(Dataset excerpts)
(** * Release orchestrator of the expotools [publish-packages] command

    A shallow embedding of the changelog reader ([Changelogs.ts]), of the
    parts of [Git.ts] the command consumes, and of the stateful phase
    pipeline of [publish-packages] (release-type suggestion, manifest
    updates, backup / restore), followed by the properties proved of them.

    JavaScript values are embedded as follows: an optional or nullable
    value is an [option] ([None] stands for [undefined] and [null]), an
    object used as a dictionary is a [gmap] over its own keys (what it
    inherits is told by [Js.inherited]), an array is a [list], a call that
    may raise is a function into [Outcome]. *)

From Stdlib Require Import ZArith String Ascii List Bool Lia.
From stdpp Require Import base option list gmap strings fin_maps.

Local Open Scope string_scope.

(** ** Outcomes of calls that may raise *)

Inductive Outcome (A : Type) : Type :=
| Ok (a : A)
| Thrown (error : string).
Arguments Ok {A} a.
Arguments Thrown {A} error.

Definition bindO {A B : Type} (o : Outcome A) (k : A -> Outcome B) : Outcome B :=
  match o with
  | Ok a => k a
  | Thrown e => Thrown e
  end.

Notation "x <-! c1 ;; c2" := (bindO c1 (fun x => c2))
  (at level 100, c1 at next level, right associativity).

(** JavaScript truthiness of a string: only the empty string is falsy. *)
Definition truthy (s : string) : bool := negb (String.eqb s "").

(** Truthiness of an optional string: [undefined] and [""] are falsy. *)
Definition truthyO (s : option string) : bool :=
  match s with
  | Some t => truthy t
  | None => false
  end.

(** ** Strings as JavaScript splits them *)

Module Js.

(** The strings of the sources are JavaScript strings; here they are the
    bytes of their UTF-8 encoding.  [\s] matches one white space or line
    terminator character: six ASCII ones, and twenty others whose encodings
    take two or three bytes. *)
Definition code (a : ascii) : nat := nat_of_ascii a.

Definition isAsciiSpace (a : ascii) : bool :=
  let n := code a in
  ((n =? 9) || (n =? 10) || (n =? 11) || (n =? 12) || (n =? 13) || (n =? 32))%nat.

# ACTIVITY
Output each of the records exactly as it stands above.

# RESULT
(** * Release orchestrator of the expotools [publish-packages] command

    A shallow embedding of the changelog reader ([Changelogs.ts]), of the
    parts of [Git.ts] the command consumes, and of the stateful phase
    pipeline of [publish-packages] (release-type suggestion, manifest
    updates, backup / restore), followed by the properties proved of them.

    JavaScript values are embedded as follows: an optional or nullable
    value is an [option] ([None] stands for [undefined] and [null]), an
    object used as a dictionary is a [gmap] over its own keys (what it
    inherits is told by [Js.inherited]), an array is a [list], a call that
    may raise is a function into [Outcome]. *)

From Stdlib Require Import ZArith String Ascii List Bool Lia.
From stdpp Require Import base option list gmap strings fin_maps.

Local Open Scope string_scope.

(** ** Outcomes of calls that may raise *)

Inductive Outcome (A : Type) : Type :=
| Ok (a : A)
| Thrown (error : string).
Arguments Ok {A} a.
Arguments Thrown {A} error.

Definition bindO {A B : Type} (o : Outcome A) (k : A -> Outcome B) : Outcome B :=
  match o with
  | Ok a => k a
  | Thrown e => Thrown e
  end.

Notation "x <-! c1 ;; c2" := (bindO c1 (fun x => c2))
  (at level 100, c1 at next level, right associativity).

(** JavaScript truthiness of a string: only the empty string is falsy. *)
Definition truthy (s : string) : bool := negb (String.eqb s "").

(** Truthiness of an optional string: [undefined] and [""] are falsy. *)
Definition truthyO (s : option string) : bool :=
  match s with
  | Some t => truthy t
  | None => false
  end.

(** ** Strings as JavaScript splits them *)

Module Js.

(** The strings of the sources are JavaScript strings; here they are the
    bytes of their UTF-8 encoding.  [\s] matches one white space or line
    terminator character: six ASCII ones, and twenty others whose encodings
    take two or three bytes. *)
Definition code (a : ascii) : nat := nat_of_ascii a.

Definition isAsciiSpace (a : ascii) : bool :=
  let n := code a in
  ((n =? 9) || (n =? 10) || (n =? 11) || (n =? 12) || (n =? 13) || (n =? 32))%nat.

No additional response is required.